*** Excerpted records Section Begins ***

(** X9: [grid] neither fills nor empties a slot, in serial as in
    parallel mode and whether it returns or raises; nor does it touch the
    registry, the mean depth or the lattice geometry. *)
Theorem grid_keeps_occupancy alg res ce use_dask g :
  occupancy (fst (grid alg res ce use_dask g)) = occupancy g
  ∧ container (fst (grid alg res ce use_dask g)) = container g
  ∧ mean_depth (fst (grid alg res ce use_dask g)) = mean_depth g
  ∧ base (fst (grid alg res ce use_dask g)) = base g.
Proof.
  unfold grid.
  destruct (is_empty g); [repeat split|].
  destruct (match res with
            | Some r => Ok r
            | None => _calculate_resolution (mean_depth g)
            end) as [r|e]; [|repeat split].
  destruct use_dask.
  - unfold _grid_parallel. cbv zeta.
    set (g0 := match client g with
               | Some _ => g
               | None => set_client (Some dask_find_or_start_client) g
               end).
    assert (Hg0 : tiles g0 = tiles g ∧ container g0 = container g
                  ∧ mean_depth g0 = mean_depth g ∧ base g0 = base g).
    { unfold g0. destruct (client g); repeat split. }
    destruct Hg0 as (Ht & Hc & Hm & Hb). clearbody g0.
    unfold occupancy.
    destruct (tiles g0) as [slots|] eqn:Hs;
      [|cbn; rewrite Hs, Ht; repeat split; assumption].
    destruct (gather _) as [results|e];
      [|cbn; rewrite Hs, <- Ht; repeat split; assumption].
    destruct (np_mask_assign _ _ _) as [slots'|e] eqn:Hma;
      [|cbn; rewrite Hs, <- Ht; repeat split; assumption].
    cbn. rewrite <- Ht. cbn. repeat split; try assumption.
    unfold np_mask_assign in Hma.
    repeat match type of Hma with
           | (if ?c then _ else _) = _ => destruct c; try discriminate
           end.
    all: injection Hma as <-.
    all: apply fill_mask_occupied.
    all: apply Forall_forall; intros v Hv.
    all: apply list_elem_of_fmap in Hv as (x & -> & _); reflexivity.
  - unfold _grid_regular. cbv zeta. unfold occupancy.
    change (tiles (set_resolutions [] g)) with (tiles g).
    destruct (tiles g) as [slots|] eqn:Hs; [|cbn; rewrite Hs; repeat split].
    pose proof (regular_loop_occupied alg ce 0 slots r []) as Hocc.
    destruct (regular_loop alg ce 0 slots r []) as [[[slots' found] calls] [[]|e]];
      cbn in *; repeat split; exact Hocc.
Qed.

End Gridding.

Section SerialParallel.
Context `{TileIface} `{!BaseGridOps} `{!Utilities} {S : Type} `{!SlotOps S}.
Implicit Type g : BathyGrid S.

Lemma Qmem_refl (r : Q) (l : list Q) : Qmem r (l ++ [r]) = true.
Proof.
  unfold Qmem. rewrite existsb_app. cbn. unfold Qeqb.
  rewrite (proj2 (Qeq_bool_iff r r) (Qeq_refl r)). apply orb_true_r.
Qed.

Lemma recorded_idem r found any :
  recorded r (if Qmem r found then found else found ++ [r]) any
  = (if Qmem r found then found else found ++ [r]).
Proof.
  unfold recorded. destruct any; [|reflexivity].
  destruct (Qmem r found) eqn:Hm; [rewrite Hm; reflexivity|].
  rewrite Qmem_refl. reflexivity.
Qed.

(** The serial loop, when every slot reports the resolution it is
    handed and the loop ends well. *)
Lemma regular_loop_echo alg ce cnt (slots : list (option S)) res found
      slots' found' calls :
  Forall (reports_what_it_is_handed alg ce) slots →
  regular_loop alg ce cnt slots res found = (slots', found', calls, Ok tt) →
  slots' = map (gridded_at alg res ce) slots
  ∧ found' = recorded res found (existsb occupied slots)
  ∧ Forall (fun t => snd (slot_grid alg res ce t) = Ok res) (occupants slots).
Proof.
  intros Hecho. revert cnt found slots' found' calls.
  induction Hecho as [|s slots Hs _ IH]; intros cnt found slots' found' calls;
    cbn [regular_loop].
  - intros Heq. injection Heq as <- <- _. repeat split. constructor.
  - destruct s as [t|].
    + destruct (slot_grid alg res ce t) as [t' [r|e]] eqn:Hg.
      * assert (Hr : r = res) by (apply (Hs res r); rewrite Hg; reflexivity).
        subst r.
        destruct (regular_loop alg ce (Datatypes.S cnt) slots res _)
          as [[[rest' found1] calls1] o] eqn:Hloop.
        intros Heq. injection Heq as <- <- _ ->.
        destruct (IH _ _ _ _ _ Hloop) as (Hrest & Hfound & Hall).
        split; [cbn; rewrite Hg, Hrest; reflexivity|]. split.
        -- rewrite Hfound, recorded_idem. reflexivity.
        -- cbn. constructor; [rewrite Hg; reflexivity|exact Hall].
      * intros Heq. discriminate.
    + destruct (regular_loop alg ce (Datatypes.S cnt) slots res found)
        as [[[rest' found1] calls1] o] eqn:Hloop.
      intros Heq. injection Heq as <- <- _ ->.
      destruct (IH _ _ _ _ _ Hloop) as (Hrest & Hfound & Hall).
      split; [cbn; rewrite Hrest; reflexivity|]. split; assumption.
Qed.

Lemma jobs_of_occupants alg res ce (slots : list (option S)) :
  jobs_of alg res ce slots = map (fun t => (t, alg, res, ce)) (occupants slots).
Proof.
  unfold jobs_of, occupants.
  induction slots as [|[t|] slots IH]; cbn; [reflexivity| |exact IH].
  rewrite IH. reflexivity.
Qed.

*** Excerpted records Section Ends ***
*** Excerpted records Section Begins ***

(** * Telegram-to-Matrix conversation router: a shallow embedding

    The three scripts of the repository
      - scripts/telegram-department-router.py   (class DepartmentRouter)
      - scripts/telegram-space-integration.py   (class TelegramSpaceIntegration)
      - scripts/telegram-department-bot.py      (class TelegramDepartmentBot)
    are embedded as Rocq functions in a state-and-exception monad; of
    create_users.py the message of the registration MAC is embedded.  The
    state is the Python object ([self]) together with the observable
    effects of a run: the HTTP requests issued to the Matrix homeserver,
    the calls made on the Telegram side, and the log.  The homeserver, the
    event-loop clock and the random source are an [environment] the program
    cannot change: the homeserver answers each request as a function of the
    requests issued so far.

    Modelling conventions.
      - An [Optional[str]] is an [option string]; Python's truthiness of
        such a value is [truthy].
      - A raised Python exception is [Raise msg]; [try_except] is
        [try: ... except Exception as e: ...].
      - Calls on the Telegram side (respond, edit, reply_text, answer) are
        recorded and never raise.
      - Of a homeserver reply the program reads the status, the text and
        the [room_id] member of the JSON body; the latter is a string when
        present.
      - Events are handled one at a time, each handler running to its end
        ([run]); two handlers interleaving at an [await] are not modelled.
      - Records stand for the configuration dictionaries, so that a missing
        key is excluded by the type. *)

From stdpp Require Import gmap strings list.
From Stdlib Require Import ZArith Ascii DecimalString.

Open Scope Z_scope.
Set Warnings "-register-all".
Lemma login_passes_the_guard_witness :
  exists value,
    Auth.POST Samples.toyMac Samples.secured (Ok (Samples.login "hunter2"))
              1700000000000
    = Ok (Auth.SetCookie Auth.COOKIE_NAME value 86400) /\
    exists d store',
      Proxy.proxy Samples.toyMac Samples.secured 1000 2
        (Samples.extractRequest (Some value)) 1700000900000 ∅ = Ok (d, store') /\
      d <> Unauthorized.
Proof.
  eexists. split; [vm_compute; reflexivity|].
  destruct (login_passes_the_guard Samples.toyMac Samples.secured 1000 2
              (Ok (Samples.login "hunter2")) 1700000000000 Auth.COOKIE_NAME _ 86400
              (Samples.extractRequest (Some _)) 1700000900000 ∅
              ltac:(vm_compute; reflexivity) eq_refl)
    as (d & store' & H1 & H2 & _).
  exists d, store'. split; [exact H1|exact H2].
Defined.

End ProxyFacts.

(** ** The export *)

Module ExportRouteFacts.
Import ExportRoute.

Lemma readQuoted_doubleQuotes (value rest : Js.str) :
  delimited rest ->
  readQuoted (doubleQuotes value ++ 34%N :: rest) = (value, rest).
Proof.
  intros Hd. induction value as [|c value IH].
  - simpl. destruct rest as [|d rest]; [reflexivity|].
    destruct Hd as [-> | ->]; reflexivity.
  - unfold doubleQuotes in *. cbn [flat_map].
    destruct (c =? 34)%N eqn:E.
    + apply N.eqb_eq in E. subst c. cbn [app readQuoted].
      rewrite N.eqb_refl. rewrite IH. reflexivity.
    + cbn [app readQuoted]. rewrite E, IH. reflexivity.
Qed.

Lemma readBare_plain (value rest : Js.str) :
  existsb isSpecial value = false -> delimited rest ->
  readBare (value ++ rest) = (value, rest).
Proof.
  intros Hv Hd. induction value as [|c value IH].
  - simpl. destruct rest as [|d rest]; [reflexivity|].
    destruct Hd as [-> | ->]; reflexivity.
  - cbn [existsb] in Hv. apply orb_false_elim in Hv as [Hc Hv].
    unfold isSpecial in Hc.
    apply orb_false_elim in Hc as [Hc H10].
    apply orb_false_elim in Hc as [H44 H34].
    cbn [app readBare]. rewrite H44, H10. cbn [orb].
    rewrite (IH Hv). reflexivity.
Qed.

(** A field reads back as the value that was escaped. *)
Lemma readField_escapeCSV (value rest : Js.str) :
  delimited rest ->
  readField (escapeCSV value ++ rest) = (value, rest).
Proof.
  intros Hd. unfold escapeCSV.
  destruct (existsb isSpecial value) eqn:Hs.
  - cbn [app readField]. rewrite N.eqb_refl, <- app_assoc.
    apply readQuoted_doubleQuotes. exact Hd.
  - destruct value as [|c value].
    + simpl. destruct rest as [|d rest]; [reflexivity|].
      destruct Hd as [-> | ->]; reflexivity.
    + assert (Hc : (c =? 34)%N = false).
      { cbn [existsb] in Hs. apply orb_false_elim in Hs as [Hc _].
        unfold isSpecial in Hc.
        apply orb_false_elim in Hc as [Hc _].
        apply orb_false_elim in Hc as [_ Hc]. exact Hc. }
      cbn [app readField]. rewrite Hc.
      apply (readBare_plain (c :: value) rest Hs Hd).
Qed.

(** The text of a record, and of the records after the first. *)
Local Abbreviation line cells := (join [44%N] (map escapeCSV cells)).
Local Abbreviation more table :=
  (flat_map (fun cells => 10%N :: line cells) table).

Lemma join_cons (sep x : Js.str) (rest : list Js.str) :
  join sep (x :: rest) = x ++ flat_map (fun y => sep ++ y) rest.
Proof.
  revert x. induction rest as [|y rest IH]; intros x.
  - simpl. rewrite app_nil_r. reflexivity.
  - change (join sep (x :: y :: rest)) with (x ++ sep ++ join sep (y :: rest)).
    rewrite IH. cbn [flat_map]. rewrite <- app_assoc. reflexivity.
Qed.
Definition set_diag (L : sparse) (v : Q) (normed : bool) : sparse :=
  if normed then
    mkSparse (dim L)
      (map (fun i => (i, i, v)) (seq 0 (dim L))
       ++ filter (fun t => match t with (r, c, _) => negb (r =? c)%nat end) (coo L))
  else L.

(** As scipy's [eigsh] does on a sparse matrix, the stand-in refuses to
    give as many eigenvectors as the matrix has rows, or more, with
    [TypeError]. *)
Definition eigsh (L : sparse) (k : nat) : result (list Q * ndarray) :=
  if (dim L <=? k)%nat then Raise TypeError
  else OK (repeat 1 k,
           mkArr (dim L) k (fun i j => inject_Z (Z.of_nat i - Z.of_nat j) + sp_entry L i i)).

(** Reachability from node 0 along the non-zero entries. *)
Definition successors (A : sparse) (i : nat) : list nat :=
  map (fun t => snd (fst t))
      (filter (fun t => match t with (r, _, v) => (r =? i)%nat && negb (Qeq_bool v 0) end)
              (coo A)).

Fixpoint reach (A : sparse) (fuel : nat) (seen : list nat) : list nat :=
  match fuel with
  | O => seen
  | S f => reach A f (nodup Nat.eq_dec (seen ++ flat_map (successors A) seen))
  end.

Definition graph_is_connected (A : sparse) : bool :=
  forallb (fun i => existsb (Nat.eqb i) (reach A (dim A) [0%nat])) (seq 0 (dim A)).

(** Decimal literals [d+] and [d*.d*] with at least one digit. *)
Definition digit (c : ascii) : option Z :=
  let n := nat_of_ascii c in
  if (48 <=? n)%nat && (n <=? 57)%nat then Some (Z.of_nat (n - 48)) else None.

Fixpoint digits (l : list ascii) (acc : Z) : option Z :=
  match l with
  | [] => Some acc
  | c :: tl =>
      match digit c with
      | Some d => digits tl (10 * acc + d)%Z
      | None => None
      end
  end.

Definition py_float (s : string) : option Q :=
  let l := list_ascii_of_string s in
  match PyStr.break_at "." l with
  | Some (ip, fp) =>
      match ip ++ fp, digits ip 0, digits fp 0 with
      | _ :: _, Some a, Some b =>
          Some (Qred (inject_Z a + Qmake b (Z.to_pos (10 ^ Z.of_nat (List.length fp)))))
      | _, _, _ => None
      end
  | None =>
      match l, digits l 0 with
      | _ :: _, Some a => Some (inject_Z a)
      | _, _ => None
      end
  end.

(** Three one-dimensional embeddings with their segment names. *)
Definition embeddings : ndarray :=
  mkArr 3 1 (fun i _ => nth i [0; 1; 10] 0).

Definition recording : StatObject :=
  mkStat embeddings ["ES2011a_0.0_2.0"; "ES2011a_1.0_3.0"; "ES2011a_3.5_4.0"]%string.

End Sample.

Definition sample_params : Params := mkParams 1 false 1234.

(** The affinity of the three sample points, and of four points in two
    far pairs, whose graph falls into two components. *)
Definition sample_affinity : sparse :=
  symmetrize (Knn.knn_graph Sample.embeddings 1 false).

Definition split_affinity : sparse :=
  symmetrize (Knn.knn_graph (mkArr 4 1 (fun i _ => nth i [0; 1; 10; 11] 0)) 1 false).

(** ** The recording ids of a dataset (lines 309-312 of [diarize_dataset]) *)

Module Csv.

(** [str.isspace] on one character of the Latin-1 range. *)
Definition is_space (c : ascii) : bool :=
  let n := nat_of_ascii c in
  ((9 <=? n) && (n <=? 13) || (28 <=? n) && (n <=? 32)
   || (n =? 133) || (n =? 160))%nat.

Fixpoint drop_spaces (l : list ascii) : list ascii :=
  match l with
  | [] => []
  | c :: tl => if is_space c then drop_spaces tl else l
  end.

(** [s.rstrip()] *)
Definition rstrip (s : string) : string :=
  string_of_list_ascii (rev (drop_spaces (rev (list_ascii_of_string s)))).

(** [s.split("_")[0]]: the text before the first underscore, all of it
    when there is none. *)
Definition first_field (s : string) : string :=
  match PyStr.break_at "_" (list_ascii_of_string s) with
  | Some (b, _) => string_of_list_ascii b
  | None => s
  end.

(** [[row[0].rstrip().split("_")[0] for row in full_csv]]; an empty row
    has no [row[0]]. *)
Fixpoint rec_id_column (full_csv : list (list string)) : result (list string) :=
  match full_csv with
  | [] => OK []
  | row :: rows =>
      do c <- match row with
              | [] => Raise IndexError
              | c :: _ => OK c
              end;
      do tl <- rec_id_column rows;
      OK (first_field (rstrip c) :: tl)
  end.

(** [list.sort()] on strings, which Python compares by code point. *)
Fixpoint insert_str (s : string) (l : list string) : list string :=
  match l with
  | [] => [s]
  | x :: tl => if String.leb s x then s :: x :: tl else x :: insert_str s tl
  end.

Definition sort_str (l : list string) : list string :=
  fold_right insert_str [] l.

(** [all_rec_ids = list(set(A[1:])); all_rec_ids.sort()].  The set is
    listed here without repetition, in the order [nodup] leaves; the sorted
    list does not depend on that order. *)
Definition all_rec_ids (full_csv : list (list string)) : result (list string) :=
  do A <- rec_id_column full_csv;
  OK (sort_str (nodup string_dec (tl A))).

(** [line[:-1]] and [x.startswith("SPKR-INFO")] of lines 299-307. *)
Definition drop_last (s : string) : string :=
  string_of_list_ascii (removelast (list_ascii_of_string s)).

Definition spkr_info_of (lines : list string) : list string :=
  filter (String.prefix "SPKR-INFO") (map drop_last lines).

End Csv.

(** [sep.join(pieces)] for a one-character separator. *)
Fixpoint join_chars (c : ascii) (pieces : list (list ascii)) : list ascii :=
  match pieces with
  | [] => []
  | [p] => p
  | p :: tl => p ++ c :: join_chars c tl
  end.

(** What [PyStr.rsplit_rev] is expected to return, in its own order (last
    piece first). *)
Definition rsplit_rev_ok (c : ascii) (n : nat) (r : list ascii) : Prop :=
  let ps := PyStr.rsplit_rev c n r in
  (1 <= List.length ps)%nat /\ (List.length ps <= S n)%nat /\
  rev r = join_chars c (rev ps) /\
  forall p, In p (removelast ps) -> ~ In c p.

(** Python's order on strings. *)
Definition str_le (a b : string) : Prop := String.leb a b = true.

*** Excerpted records Section Ends ***

Copy exactly the stretch of data above from the line with "(** [line[:-1]] and" through the line with "Definition str_le (a", and omit all other lines.

Result below:
(** [line[:-1]] and [x.startswith("SPKR-INFO")] of lines 299-307. *)
Definition drop_last (s : string) : string :=
  string_of_list_ascii (removelast (list_ascii_of_string s)).

Definition spkr_info_of (lines : list string) : list string :=
  filter (String.prefix "SPKR-INFO") (map drop_last lines).

End Csv.

(** [sep.join(pieces)] for a one-character separator. *)
Fixpoint join_chars (c : ascii) (pieces : list (list ascii)) : list ascii :=
  match pieces with
  | [] => []
  | [p] => p
  | p :: tl => p ++ c :: join_chars c tl
  end.

(** What [PyStr.rsplit_rev] is expected to return, in its own order (last
    piece first). *)
Definition rsplit_rev_ok (c : ascii) (n : nat) (r : list ascii) : Prop :=
  let ps := PyStr.rsplit_rev c n r in
  (1 <= List.length ps)%nat /\ (List.length ps <= S n)%nat /\
  rev r = join_chars c (rev ps) /\
  forall p, In p (removelast ps) -> ~ In c p.

(** Python's order on strings. *)
Definition str_le (a b : string) : Prop := String.leb a b = true.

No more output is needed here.